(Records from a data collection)
Content starts
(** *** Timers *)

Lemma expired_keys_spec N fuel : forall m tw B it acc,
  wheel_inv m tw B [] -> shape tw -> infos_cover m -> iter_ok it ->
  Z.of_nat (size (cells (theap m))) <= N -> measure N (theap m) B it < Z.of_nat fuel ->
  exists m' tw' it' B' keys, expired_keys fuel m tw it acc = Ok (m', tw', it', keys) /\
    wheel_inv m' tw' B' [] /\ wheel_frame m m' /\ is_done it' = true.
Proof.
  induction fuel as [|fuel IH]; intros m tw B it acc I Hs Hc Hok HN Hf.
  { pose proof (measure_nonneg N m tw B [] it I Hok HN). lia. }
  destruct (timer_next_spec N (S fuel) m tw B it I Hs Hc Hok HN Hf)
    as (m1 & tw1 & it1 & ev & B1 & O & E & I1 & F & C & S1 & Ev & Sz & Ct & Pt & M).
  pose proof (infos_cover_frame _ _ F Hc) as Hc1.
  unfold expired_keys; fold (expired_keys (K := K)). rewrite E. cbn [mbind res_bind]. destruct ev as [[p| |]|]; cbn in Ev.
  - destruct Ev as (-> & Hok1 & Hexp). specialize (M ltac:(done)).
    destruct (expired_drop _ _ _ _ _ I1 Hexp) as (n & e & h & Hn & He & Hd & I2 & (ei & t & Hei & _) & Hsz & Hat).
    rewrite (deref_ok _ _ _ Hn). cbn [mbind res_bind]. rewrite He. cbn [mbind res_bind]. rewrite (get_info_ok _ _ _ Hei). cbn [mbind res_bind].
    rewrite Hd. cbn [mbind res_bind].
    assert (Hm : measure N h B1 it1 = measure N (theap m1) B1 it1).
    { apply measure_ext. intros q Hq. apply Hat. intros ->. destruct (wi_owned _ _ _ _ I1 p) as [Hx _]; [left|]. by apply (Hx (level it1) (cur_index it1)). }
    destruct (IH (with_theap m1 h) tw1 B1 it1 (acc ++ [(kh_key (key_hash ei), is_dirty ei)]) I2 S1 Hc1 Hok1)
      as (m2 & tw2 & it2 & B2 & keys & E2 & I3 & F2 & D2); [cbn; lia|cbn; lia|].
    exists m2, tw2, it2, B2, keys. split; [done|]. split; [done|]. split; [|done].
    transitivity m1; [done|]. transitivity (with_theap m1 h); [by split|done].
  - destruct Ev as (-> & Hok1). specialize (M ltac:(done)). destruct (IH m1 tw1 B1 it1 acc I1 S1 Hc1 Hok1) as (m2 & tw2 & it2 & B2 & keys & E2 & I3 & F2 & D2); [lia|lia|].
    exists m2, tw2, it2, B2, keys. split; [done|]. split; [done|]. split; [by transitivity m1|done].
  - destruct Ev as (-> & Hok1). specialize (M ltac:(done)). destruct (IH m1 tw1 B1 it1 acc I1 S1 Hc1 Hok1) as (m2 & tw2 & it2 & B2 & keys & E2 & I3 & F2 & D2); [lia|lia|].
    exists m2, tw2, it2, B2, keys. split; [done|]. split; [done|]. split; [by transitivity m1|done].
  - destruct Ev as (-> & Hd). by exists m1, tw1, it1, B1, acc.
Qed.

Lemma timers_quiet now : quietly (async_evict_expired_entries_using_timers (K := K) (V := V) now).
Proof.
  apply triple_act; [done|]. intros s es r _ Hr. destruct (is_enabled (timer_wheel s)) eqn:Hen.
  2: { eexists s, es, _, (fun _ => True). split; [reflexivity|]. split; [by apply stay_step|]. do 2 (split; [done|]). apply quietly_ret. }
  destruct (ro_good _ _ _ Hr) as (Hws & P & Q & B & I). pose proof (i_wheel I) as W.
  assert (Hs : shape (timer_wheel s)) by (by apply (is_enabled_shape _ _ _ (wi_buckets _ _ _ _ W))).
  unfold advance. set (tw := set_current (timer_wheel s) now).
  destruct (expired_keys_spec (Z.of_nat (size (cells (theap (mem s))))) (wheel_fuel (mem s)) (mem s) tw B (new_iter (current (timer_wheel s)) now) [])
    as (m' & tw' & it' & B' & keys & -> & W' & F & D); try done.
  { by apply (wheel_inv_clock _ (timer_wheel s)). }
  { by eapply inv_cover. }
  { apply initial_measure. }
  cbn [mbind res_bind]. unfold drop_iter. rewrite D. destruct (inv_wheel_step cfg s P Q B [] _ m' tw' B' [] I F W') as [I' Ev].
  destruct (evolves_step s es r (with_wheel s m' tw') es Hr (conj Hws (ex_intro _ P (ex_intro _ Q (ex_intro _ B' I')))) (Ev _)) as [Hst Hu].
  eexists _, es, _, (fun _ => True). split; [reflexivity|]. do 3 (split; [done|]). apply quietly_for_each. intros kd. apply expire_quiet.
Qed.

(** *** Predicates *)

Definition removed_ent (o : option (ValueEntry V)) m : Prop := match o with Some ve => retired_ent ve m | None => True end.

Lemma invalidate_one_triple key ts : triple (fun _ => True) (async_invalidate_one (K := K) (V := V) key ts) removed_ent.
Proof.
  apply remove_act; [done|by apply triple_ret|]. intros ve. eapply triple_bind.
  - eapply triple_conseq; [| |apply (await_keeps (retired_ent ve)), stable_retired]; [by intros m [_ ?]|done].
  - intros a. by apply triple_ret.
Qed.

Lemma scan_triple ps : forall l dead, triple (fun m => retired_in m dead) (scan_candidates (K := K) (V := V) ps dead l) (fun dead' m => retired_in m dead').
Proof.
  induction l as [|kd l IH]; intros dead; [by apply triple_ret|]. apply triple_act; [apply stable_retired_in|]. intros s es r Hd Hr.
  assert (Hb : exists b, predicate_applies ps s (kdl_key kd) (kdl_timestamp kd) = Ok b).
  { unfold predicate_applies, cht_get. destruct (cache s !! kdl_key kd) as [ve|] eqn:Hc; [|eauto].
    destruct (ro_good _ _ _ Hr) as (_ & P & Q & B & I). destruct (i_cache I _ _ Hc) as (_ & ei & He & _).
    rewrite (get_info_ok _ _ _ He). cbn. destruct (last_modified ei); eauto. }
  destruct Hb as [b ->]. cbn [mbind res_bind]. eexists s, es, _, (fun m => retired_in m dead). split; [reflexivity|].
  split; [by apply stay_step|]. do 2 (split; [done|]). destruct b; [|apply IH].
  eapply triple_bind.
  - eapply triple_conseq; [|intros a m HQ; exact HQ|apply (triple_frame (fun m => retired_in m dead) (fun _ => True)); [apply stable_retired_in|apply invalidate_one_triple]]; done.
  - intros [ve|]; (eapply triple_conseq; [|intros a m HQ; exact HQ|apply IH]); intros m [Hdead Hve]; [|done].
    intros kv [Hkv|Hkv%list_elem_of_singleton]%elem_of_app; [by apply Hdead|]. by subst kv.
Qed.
Content ends
Content starts
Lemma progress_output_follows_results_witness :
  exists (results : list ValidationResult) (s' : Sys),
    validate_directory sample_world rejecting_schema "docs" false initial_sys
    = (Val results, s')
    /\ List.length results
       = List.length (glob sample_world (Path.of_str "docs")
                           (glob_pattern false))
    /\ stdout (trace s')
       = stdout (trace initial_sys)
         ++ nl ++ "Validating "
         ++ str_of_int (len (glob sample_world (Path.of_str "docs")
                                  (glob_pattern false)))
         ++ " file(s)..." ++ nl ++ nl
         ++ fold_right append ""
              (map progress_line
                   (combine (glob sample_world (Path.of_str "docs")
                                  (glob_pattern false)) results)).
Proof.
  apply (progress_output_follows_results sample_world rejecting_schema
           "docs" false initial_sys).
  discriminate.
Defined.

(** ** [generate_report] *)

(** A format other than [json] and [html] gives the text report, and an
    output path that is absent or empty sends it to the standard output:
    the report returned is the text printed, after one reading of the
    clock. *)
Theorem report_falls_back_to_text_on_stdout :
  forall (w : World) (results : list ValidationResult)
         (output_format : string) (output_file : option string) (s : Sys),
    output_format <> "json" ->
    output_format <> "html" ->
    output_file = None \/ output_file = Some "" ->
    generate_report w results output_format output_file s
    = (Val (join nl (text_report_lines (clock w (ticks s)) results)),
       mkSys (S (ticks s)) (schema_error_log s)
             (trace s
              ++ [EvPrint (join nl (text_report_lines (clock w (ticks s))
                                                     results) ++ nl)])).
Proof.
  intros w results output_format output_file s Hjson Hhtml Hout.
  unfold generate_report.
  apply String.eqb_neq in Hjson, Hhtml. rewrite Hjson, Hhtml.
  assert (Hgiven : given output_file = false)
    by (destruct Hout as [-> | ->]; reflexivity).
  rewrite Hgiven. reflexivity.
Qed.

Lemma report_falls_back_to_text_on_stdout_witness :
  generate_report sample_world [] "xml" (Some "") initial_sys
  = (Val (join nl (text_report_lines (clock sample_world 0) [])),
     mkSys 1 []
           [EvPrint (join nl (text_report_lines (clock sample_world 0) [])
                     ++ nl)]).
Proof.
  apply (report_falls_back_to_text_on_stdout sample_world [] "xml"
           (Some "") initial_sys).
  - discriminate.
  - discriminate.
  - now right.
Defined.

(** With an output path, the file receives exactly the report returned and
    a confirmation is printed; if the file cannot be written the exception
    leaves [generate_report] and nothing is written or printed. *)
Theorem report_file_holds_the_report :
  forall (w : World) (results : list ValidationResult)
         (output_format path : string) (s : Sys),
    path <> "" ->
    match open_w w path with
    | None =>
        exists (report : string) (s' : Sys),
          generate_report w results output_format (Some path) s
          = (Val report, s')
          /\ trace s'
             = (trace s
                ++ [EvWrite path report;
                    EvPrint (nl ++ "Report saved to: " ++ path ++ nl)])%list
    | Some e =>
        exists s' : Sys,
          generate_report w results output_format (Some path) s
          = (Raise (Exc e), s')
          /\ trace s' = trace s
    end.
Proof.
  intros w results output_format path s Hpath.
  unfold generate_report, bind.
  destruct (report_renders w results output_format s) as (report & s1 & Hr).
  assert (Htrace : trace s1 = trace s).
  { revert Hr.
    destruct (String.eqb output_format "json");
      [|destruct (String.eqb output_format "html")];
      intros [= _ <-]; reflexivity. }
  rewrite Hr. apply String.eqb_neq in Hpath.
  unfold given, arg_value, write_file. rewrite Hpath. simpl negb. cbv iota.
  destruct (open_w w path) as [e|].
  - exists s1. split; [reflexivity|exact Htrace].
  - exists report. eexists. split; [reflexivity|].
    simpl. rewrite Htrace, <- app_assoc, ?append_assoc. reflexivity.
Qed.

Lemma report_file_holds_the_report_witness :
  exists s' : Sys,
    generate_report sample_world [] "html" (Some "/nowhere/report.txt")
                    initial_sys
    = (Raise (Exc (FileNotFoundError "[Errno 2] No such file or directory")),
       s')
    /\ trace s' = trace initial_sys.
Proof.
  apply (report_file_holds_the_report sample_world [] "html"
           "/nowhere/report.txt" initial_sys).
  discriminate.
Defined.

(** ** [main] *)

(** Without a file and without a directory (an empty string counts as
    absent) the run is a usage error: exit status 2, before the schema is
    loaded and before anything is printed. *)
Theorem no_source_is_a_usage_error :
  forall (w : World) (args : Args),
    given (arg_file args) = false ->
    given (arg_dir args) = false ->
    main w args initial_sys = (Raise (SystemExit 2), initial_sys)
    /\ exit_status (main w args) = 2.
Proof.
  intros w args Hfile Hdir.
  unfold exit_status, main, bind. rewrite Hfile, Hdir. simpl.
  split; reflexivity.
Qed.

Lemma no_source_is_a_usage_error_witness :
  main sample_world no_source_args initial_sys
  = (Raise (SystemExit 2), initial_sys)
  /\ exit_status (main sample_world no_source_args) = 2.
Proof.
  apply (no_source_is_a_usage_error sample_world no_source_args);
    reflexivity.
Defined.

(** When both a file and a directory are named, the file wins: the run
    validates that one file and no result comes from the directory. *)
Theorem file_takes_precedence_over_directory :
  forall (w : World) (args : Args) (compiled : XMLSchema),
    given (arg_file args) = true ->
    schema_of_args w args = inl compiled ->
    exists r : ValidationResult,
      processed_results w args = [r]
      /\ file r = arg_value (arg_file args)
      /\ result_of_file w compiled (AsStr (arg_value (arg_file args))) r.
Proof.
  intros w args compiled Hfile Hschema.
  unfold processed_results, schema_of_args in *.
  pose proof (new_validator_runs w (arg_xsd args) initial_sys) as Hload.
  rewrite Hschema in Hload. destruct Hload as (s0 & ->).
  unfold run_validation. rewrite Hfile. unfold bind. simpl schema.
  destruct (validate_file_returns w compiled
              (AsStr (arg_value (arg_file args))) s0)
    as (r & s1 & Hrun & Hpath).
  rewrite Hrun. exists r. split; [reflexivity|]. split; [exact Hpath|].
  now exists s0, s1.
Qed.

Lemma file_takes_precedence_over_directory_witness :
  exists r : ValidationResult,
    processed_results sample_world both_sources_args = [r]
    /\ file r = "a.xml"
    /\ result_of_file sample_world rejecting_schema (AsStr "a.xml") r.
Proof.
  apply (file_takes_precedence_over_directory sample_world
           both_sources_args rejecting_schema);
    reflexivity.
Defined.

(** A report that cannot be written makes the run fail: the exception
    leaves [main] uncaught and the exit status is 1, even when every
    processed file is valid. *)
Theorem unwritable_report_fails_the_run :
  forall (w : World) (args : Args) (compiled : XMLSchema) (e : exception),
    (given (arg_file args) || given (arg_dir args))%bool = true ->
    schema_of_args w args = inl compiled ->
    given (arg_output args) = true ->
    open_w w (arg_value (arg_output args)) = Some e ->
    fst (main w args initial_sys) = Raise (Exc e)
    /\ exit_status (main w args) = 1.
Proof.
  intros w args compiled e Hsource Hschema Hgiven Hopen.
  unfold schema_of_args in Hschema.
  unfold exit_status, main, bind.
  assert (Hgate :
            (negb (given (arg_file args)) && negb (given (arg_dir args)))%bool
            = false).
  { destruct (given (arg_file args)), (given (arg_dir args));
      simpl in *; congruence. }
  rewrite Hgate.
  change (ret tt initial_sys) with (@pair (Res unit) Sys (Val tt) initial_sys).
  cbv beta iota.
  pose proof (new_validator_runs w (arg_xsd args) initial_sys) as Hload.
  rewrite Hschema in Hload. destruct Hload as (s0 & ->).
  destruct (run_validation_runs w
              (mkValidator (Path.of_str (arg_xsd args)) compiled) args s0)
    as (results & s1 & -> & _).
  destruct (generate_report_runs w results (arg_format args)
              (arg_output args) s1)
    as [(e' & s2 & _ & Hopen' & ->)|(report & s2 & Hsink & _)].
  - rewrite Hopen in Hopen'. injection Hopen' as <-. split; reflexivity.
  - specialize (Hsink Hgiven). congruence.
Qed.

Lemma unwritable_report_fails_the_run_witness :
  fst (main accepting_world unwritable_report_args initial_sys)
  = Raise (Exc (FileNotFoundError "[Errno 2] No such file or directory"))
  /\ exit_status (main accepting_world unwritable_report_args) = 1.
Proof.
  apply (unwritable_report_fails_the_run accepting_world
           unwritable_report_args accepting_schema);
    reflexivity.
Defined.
Content ends
Content starts
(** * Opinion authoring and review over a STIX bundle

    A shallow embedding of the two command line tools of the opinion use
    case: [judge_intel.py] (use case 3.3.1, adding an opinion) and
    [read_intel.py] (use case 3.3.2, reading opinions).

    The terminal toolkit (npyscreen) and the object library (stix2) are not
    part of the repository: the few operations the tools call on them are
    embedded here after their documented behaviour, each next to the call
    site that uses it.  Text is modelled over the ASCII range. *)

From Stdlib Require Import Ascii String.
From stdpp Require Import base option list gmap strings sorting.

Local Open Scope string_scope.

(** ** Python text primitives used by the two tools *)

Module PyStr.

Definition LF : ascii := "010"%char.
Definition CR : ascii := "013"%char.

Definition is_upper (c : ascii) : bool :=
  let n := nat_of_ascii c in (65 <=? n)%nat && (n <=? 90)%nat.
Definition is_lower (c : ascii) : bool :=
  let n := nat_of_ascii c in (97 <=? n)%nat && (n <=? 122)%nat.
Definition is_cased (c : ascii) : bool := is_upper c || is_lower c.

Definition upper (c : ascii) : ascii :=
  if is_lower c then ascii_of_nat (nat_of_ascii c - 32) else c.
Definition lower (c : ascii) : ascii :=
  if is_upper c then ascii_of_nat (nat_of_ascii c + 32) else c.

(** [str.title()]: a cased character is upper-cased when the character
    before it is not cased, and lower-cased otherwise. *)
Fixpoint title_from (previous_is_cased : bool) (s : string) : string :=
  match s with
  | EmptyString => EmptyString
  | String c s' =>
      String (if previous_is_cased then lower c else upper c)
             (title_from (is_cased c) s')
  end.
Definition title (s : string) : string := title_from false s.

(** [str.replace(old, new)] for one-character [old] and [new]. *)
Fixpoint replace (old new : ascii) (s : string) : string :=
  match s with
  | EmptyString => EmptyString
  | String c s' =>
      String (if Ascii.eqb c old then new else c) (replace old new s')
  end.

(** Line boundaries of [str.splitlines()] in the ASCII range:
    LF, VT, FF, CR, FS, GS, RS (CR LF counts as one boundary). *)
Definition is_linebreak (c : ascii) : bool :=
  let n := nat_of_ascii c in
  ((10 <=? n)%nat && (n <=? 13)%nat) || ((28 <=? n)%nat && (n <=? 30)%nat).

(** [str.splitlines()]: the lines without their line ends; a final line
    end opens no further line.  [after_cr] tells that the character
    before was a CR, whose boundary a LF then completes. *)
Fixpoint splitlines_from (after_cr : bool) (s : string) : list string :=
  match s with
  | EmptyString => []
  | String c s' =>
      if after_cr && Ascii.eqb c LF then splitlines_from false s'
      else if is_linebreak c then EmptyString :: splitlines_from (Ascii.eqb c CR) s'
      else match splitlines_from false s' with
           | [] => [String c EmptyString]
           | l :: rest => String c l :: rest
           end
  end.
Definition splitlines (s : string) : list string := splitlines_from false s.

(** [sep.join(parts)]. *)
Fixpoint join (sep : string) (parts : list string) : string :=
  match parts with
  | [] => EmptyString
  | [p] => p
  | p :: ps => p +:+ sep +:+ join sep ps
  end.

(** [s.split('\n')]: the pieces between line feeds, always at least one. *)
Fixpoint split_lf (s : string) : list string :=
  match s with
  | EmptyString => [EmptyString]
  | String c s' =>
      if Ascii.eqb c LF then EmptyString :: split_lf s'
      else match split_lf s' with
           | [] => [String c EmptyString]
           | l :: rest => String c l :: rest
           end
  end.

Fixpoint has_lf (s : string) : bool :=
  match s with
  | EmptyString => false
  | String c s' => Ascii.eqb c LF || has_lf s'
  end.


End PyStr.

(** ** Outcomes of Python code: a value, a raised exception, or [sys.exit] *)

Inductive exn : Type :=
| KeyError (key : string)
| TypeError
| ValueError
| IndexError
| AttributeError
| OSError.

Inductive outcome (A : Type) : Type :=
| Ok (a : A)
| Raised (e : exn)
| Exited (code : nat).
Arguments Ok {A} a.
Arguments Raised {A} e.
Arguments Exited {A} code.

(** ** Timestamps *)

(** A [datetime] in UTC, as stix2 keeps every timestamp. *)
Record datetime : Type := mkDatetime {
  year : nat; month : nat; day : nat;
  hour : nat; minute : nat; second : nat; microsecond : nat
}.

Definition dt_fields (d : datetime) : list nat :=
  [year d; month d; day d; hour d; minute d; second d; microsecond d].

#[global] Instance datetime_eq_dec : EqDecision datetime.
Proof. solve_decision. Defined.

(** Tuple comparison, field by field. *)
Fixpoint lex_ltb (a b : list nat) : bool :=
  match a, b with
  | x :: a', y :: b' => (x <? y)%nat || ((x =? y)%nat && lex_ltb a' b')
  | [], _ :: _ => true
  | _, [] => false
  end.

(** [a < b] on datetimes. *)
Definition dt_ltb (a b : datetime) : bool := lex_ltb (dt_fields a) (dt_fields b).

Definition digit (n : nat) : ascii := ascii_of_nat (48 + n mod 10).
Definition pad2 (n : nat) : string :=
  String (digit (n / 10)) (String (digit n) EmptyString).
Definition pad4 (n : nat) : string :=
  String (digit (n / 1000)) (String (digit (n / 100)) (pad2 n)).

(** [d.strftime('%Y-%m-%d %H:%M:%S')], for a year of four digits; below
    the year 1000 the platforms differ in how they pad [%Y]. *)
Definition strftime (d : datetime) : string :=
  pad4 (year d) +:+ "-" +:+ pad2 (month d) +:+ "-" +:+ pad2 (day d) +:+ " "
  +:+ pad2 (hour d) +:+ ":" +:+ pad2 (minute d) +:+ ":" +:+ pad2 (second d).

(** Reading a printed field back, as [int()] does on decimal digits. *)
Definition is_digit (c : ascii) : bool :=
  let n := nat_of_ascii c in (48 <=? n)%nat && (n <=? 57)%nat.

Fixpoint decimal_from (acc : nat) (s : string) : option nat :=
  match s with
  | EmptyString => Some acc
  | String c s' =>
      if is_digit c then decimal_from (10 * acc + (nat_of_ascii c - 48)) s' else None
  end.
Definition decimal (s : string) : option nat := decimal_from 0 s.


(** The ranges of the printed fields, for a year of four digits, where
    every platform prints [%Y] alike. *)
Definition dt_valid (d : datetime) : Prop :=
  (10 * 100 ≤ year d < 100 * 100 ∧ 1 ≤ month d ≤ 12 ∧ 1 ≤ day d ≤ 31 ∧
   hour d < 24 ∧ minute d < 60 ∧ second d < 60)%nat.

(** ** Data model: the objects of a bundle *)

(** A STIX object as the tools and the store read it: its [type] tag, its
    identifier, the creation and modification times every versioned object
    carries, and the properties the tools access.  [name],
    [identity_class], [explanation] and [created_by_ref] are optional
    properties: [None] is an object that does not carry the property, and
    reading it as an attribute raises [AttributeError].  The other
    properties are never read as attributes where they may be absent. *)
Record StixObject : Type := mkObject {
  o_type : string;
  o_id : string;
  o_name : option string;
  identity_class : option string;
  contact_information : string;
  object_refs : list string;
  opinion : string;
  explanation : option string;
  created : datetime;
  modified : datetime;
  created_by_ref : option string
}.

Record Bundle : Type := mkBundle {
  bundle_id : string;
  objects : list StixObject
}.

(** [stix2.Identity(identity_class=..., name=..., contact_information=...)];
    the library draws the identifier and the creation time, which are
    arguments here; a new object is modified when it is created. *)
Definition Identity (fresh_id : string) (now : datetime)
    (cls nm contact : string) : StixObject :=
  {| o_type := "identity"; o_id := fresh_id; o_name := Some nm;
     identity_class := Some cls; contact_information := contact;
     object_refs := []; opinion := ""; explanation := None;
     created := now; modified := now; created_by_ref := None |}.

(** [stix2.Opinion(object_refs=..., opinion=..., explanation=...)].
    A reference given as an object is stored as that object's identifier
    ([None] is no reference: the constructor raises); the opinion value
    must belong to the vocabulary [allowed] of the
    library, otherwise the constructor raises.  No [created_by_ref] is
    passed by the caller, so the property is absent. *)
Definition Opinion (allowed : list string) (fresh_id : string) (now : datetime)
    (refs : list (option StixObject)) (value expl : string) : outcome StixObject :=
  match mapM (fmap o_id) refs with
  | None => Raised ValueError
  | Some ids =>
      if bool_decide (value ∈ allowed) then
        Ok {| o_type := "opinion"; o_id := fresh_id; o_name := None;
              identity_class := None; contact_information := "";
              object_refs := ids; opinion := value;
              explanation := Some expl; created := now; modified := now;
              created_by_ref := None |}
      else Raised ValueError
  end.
Content ends
**DESCRIPTION OF THE TASK:** Return, unchanged, the run of lines above that opens with the line containing "lex_ltb a' b')" and closes with the line containing "Definition dt_ltb (a". Include both.

**TASK ANSWER:**
  | x :: a', y :: b' => (x <? y)%nat || ((x =? y)%nat && lex_ltb a' b')
  | [], _ :: _ => true
  | _, [] => false
  end.

(** [a < b] on datetimes. *)
Definition dt_ltb (a b : datetime) : bool := lex_ltb (dt_fields a) (dt_fields b).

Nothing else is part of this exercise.